# Task item
Locate the line bearing "rewrite (SFcompare_same y2" in the material below, then reproduce it and each following line up to and including the line bearing "Hz]]; [exact E|].".

━━━ Records for this task

Lemma iou_symmetric a b : same_number (_calculate_iou a b) (_calculate_iou b a).
Proof.
  destruct (box_has_nan a) eqn:Ea; [rewrite !iou_nan by auto; left; reflexivity|].
  destruct (box_has_nan b) eqn:Eb; [rewrite !iou_nan by auto; left; reflexivity|].
  apply box_has_nan_false in Ea as (Ha1 & Ha2 & Ha3 & Ha4).
  apply box_has_nan_false in Eb as (Hb1 & Hb2 & Hb3 & Hb4).
  rewrite !_calculate_iou_areas. cbv zeta.
  pose proof (py_max_comm (bx1 a) (bx1 b) Ha1 Hb1) as Hx1.
  pose proof (py_max_comm (by1 a) (by1 b) Ha2 Hb2) as Hy1.
  pose proof (py_min_comm (bx2 a) (bx2 b) Ha3 Hb3) as Hx2.
  pose proof (py_min_comm (by2 a) (by2 b) Ha4 Hb4) as Hy2.
  revert Hx1 Hy1 Hx2 Hy2.
  generalize (py_max (bx1 a) (bx1 b)) (py_max (bx1 b) (bx1 a))
             (py_max (by1 a) (by1 b)) (py_max (by1 b) (by1 a))
             (py_min (bx2 a) (bx2 b)) (py_min (bx2 b) (bx2 a))
             (py_min (by2 a) (by2 b)) (py_min (by2 b) (by2 a)).
  intros x1 x1' y1 y1' x2 x2' y2 y2' Hx1 Hy1 Hx2 Hy2.
  unfold SFleb at 1 2. rewrite (SFcompare_same x2 x2' x1 x1' Hx2 Hx1).
  rewrite (SFcompare_same y2 y2' y1 y1' Hy2 Hy1).
  fold (SFleb x2' x1'). fold (SFleb y2' y1').
  destruct (SFleb x2' x1' || SFleb y2' y1'); [left; reflexivity|].
  rewrite (box_add_comm (box_area b) (box_area a)).
  pose proof (box_mul_same _ _ _ _ (box_sub_same _ _ _ _ Hx2 Hx1)
                (box_sub_same _ _ _ _ Hy2 Hy1)) as Hi.
  revert Hi.
  generalize (box_mul (box_sub x2 x1) (box_sub y2 y1))
             (box_mul (box_sub x2' x1') (box_sub y2' y1')).
  intros i i' Hi.
  pose proof (box_sub_same _ _ _ _
                (same_number_refl (box_add (box_area a) (box_area b))) Hi) as Hu.
  revert Hu.
  generalize (box_sub (box_add (box_area a) (box_area b)) i)
             (box_sub (box_add (box_area a) (box_area b)) i').
  intros u u' Hu.
  unfold SFltb at 1. rewrite (SFcompare_same _ _ u u' (same_number_refl _) Hu).
  fold (SFltb (S754_zero false) u').
  destruct (SFltb (S754_zero false) u') eqn:Epos; [|left; reflexivity].
  assert (u = u') as ->.
  { destruct Hu as [E|[_ Hz]]; [exact E|].
    apply SFltb_zero_pos in Epos as [->|(m & e & ->)]; discriminate Hz. }
  apply box_div_same; assumption.
Qed.

End IoU_facts.

(** *** A box and itself *)

Section Exact_double.

Variables prec emax : Z.

Lemma binary_round_aux_canonical s m e :
  bounded prec emax m e = true ->
  binary_round_aux prec emax s (Zpos m) e loc_Exact = S754_finite s m e.
Proof.
  unfold bounded, canonical_mantissa. rewrite andb_true_iff, Z.eqb_eq. intros [Hc Hb].
  unfold binary_round_aux, shr_fexp. cbn [Zdigits2 shr_record_of_loc].
  rewrite Hc, Z.sub_diag. cbn [shr shr_m loc_of_shr_record round_nearest_even Zdigits2].
  rewrite Hc, Z.sub_diag. cbn [shr shr_m shr_record_of_loc]. rewrite Hb. reflexivity.
Qed.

━━━━━━

# Task answer
  rewrite (SFcompare_same y2 y2' y1 y1' Hy2 Hy1).
  fold (SFleb x2' x1'). fold (SFleb y2' y1').
  destruct (SFleb x2' x1' || SFleb y2' y1'); [left; reflexivity|].
  rewrite (box_add_comm (box_area b) (box_area a)).
  pose proof (box_mul_same _ _ _ _ (box_sub_same _ _ _ _ Hx2 Hx1)
                (box_sub_same _ _ _ _ Hy2 Hy1)) as Hi.
  revert Hi.
  generalize (box_mul (box_sub x2 x1) (box_sub y2 y1))
             (box_mul (box_sub x2' x1') (box_sub y2' y1')).
  intros i i' Hi.
  pose proof (box_sub_same _ _ _ _
                (same_number_refl (box_add (box_area a) (box_area b))) Hi) as Hu.
  revert Hu.
  generalize (box_sub (box_add (box_area a) (box_area b)) i)
             (box_sub (box_add (box_area a) (box_area b)) i').
  intros u u' Hu.
  unfold SFltb at 1. rewrite (SFcompare_same _ _ u u' (same_number_refl _) Hu).
  fold (SFltb (S754_zero false) u').
  destruct (SFltb (S754_zero false) u') eqn:Epos; [|left; reflexivity].
  assert (u = u') as ->.
  { destruct Hu as [E|[_ Hz]]; [exact E|].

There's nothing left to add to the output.